THE PROBLEM: Among the lines of the data below, count those that hold the word "CStop". Answer with the number alone.

[Source data]
(* ===== verification/BusSystem.v ===== *)
(** * BusSystem

    The threads around one [TopicBus]: clients calling its methods and one
    worker per subscription running [deliver_loop].  A step is a block executed
    under a mutex (the bus's or one queue's) or a stretch of code that touches
    only data owned by its thread.

    A thread asleep in [push_for] may run again at any step: every wake-up, real
    or spurious, leads to the same test of the predicate, so this covers all the
    wake-ups of [QueueSystem], where it is proved that none is lost. *)

From S2P Require Import Prelude Lts BoundedQueue Qos TopicBus.
From stdpp Require Import strings.
Open Scope Z_scope.

(** Where a client thread is, between two blocks. *)
Inductive client :=
  | CIdle
  (* publish_erased: the clock is read; about to lock the bus *)
  | CStamped (p : Publisher) (message now : Z)
  (* calling the mismatch handler, then pushing to the targets in order *)
  | CNotify (topic : string) (ms : list QosMismatch) (handler : option Z) (e : Envelope)
      (targets : list nat)
  | CPublish (e : Envelope) (targets : list nat) (all_accepted : bool)
  (* asleep in push_for on the queue of [id] *)
  | CBlocked (e : Envelope) (id : nat) (targets : list nat) (all_accepted : bool) (until : Z)
  (* subscribe: the backlog still to push, then the thread to start *)
  | CBacklog (id : nat) (backlog : list Envelope)
  (* stop_subscription of each of these: about to close, about to join *)
  | CStop (ids : list nat)
  | CJoin (id : nat) (ids : list nat).

Record bus_state := mkState {
  bs_bus : TopicBus;
  bs_clients : list client;
  bs_clock : Z
}.

Inductive event :=
  | EvReject (p : Publisher)
  | EvSelect (p : Publisher) (e : Envelope) (targets : list nat)
  | EvHandler (handler : option Z) (topic : string) (m : QosMismatch)
  | EvPush (id : nat) (e : Envelope) (s : section Envelope PushStatus)
  | EvPublished (e : Envelope) (all_accepted : bool)
  | EvSubscribe (id : nat) (qos : QoS) (backlog : list Envelope)
  | EvDetach (ids : list nat)
  | EvExpire (id : nat) (e : Envelope) (now : Z)
  | EvCallback (id : nat) (e : Envelope) (now : Z)
  | EvReturn (id : nat) (e : Envelope)
  | EvInternal.

(** The publisher after the push of its first target ended. *)
Definition after_target (e : Envelope) (id : nat) (targets : list nat) (acc : bool)
    (s : section Envelope PushStatus) : client :=
  match sec_outcome s with
  | Returned st => CPublish e targets (acc && status_accepted st)
  | Sleeps _ d => CBlocked e id targets acc d
  end.

(** The queue of subscription [id] after a section on it. *)
Definition queue_section {R} (b : TopicBus) (id : nat) (s : Subscription)
    (sec : section Envelope R) : TopicBus :=
  update_sub b id (with_queue s (sec_queue sec)).

(** [!worker.joinable()].  Assigning a new thread to a joinable one terminates
    the program, so [subscribe] goes on only when this holds. *)
Definition not_joinable (w : worker_state) : Prop := w = WNotStarted \/ w = WJoined.

(** The fields of a [QoS] are machine integers. *)
Definition qos_ok (q : QoS) : Prop := fits 64 (depth q).

Inductive step : bus_state -> event -> bus_state -> Prop :=
  (** publish *)
  | step_stamp b cs now i p message :
      cs !! i = Some CIdle -> pub_valid p = true ->
      step (mkState b cs now) EvInternal
        (mkState b (<[i := CStamped p message (u64 now)]> cs) now)
  (* a publisher without a bus returns false *)
  | step_invalid b cs now i p :
      cs !! i = Some CIdle -> pub_valid p = false ->
      step (mkState b cs now) (EvReject p) (mkState b cs now)
  | step_reject b cs now i p message t b' sel :
      cs !! i = Some (CStamped p message t) ->
      publish_select b (pub_topic p) (pub_type p) (pub_qos p) message t = (b', sel) ->
      sel = NoTopic \/ sel = WrongType ->
      step (mkState b cs now) (EvReject p) (mkState b' (<[i := CIdle]> cs) now)
  | step_select b cs now i p message t b' e targets ms h :
      cs !! i = Some (CStamped p message t) ->
      publish_select b (pub_topic p) (pub_type p) (pub_qos p) message t
        = (b', Selected e targets ms h) ->
      step (mkState b cs now) (EvSelect p e targets)
        (mkState b' (<[i := CNotify (pub_topic p) ms h e targets]> cs) now)
  (* with [h = None] there is no handler, and nothing is called *)
  | step_handler b cs now i topic m ms h e targets :
      cs !! i = Some (CNotify topic (m :: ms) h e targets) ->
      step (mkState b cs now) (EvHandler h topic m)
        (mkState b (<[i := CNotify topic ms h e targets]> cs) now)
  | step_notified b cs now i topic h e targets :
      cs !! i = Some (CNotify topic [] h e targets) ->
      step (mkState b cs now) EvInternal
        (mkState b (<[i := CPublish e targets true]> cs) now)
  | step_target b cs now i e id targets acc s sec :
      cs !! i = Some (CPublish e (id :: targets) acc) ->
      heap b !! id = Some s ->
      target_push s e now (reliable_timeout_ b) = Some sec ->
      step (mkState b cs now) (EvPush id e sec)
        (mkState (queue_section b id s sec) (<[i := after_target e id targets acc sec]> cs) now)
  | step_target_resume b cs now i e id targets acc d s timed_out :
      cs !! i = Some (CBlocked e id targets acc d) ->
      heap b !! id = Some s ->
      (timed_out = true -> d <> tp_max /\ d <= now) ->
      let sec := push_resume (sub_queue s) e d timed_out in
      step (mkState b cs now) (EvPush id e sec)
        (mkState (queue_section b id s sec) (<[i := after_target e id targets acc sec]> cs) now)
  | step_published b cs now i e acc :
      cs !! i = Some (CPublish e [] acc) ->
      step (mkState b cs now) (EvPublished e acc) (mkState b (<[i := CIdle]> cs) now)
  (** advertise, subscribe *)
  | step_advertise b cs now i topic type qos :
      cs !! i = Some CIdle ->
      step (mkState b cs now) EvInternal (mkState (advertise b topic type qos).1 cs now)
  | step_conflict b cs now i topic type qos b' :
      cs !! i = Some CIdle -> qos_ok qos ->
      subscribe_register b topic type qos = (b', None) ->
      step (mkState b cs now) EvInternal (mkState b' cs now)
  | step_subscribe b cs now i topic type qos b' id backlog :
      cs !! i = Some CIdle -> qos_ok qos ->
      subscribe_register b topic type qos = (b', Some (id, backlog)) ->
      step (mkState b cs now) (EvSubscribe id qos backlog)
        (mkState b' (<[i := CBacklog id backlog]> cs) now)
  | step_backlog b cs now i id e backlog s :
      cs !! i = Some (CBacklog id (e :: backlog)) ->
      heap b !! id = Some s ->
      let sec := backlog_push s e in
      step (mkState b cs now) (EvPush id e sec)
        (mkState (queue_section b id s sec) (<[i := CBacklog id backlog]> cs) now)
  | step_start b cs now i id s :
      cs !! i = Some (CBacklog id []) ->
      heap b !! id = Some s ->
      not_joinable (sub_worker s) ->
      step (mkState b cs now) EvInternal
        (mkState (update_sub b id (with_worker s WPopping)) (<[i := CIdle]> cs) now)
  (** unsubscribe, shutdown *)
  | step_unsubscribe b cs now i id s :
      cs !! i = Some CIdle ->
      heap b !! id = Some s ->
      step (mkState b cs now) (EvDetach [id])
        (mkState (unsubscribe_detach b id s) (<[i := CStop [id]]> cs) now)
  | step_shutdown b cs now i :
      cs !! i = Some CIdle ->
      step (mkState b cs now) (EvDetach (shutdown_detach b).2)
        (mkState (shutdown_detach b).1 (<[i := CStop (shutdown_detach b).2]> cs) now)
  | step_stop_close b cs now i id ids s :
      cs !! i = Some (CStop (id :: ids)) ->
      heap b !! id = Some s ->
      step (mkState b cs now) EvInternal
        (mkState (update_sub b id (stop_close s)) (<[i := CJoin id ids]> cs) now)
  | step_join b cs now i id ids s :
      cs !! i = Some (CJoin id ids) ->
      heap b !! id = Some s ->
      sub_worker s = WExited ->
      step (mkState b cs now) EvInternal
        (mkState (update_sub b id (with_worker s WJoined)) (<[i := CStop ids]> cs) now)
  | step_not_joinable b cs now i id ids s :
      cs !! i = Some (CJoin id ids) ->
      heap b !! id = Some s ->
      not_joinable (sub_worker s) ->
      step (mkState b cs now) EvInternal (mkState b (<[i := CStop ids]> cs) now)
  | step_stopped b cs now i :
      cs !! i = Some (CStop []) ->
      step (mkState b cs now) EvInternal (mkState b (<[i := CIdle]> cs) now)
  (** setters *)
  | step_set_handler b cs now i h :
      cs !! i = Some CIdle ->
      step (mkState b cs now) EvInternal (mkState (set_qos_mismatch_handler b h) cs now)
  | step_set_timeout b cs now i d :
      cs !! i = Some CIdle ->
      step (mkState b cs now) EvInternal (mkState (set_reliable_timeout b d) cs now)
  (** deliver_loop *)
  | step_pop b cs now id s e :
      heap b !! id = Some s -> sub_worker s = WPopping ->
      let sec := pop (sub_queue s) in
      sec_outcome sec = Returned (Some e) ->
      step (mkState b cs now) EvInternal
        (mkState (update_sub b id (with_worker (with_queue s (sec_queue sec)) (WHolding e))) cs now)
  | step_exit b cs now id s :
      heap b !! id = Some s -> sub_worker s = WPopping ->
      let sec := pop (sub_queue s) in
      sec_outcome sec = Returned None ->
      step (mkState b cs now) EvInternal
        (mkState (update_sub b id (with_worker (with_queue s (sec_queue sec)) WExited)) cs now)
  | step_expire b cs now id s e s' :
      heap b !! id = Some s -> sub_worker s = WHolding e ->
      deliver_check s e (u64 now) = (s', false) ->
      step (mkState b cs now) (EvExpire id e (u64 now))
        (mkState (update_sub b id (with_worker s' WPopping)) cs now)
  | step_callback b cs now id s e s' :
      heap b !! id = Some s -> sub_worker s = WHolding e ->
      deliver_check s e (u64 now) = (s', true) ->
      step (mkState b cs now) (EvCallback id e (u64 now))
        (mkState (update_sub b id (with_worker s' (WCalling e))) cs now)
  | step_return b cs now id s e :
      heap b !! id = Some s -> sub_worker s = WCalling e ->
      step (mkState b cs now) (EvReturn id e)
        (mkState (update_sub b id (with_worker (deliver_done s) WPopping)) cs now)
  | step_tick b cs now now' :
      now <= now' -> step (mkState b cs now) EvInternal (mkState b cs now').

#[export] Instance bus_lts : LTS bus_state event := step.

(** A new bus and [n] idle client threads. *)
Definition bus_init (n : nat) (now : Z) : bus_state :=
  mkState new_bus (replicate n CIdle) now.

(** A worker woken in [pop] does exactly what a fresh call would. *)
Lemma pop_resume_pop {T} (q : BoundedQueue T) : pop_resume q tp_max false = pop q.
Proof.
  unfold pop_resume, pop, pop_until, pop_ready, cv_wait.
  destruct (closed_ q), (zlen (items_ q) =? 0) eqn:Hi; simpl; rewrite ?Hi; done.
Qed.
(* ===== verification/BusInvariants.v ===== *)
(** * BusInvariants

    The well-formedness of a bus (references, types, queues) and its
    preservation by every block of [TopicBus] and every step of [BusSystem]. *)

From S2P Require Import Prelude Lts BoundedQueue Qos TopicBus BusSystem.
From stdpp Require Import strings.
Open Scope Z_scope.

(** What never changes in a subscription. *)
Definition static (s : Subscription) : string * Z * QoS := (sub_topic s, sub_type s, sub_qos s).

Definition queue_policy (q : QoS) : OverflowPolicy :=
  if bool_decide (reliability q = Reliable) then Block else DropOldest.

Record bus_wf (b : TopicBus) : Prop := {
  wf_refs t e id :
    topics_ b !! t = Some e -> id ∈ te_subs e ->
    exists s, heap b !! id = Some s /\ sub_topic s = t /\ sub_type s = te_type e;
  wf_home id s :
    heap b !! id = Some s ->
    exists e, topics_ b !! sub_topic s = Some e /\ te_type e = sub_type s;
  wf_nodup t e : topics_ b !! t = Some e -> NoDup (te_subs e);
  wf_queue id s :
    heap b !! id = Some s ->
    queue_wf (sub_queue s) /\ policy_ (sub_queue s) = queue_policy (sub_qos s)
}.

(** The blocks that touch one queue keep it well-formed, with its policy, and
    never reopen it. *)
Definition queue_kept (q q' : BoundedQueue Envelope) : Prop :=
  (queue_wf q -> queue_wf q') /\ policy_ q' = policy_ q /\
  (closed_ q = true -> closed_ q' = true).

(** ** Sections on a subscription's queue *)

Lemma target_push_shape s e now timeout sec :
  target_push s e now timeout = Some sec -> push_shape (sub_queue s) e sec.
Proof.
  unfold target_push, push_for, push. case_bool_decide.
  - unfold tp_add. destruct (_ && _); simpl; intros; simplify_eq; auto with rdb.
  - intros; simplify_eq; auto with rdb.
Qed.

Lemma backlog_push_shape s e : push_shape (sub_queue s) e (backlog_push s e).
Proof. apply push_until_shape. Qed.

Lemma pop_shape_pop {T} (q : BoundedQueue T) : pop_shape q (pop q).
Proof. apply pop_until_shape. Qed.

Lemma push_queue_kept q v (s : section Envelope PushStatus) :
  push_shape q v s -> queue_kept q (sec_queue s).
Proof.
  intros Hs. split; [eauto with rdb|]. destruct (push_shape_config q v s Hs) as (_ & ? & Hc).
  by rewrite Hc.
Qed.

SOLUTION TO THE EXERCISE: 7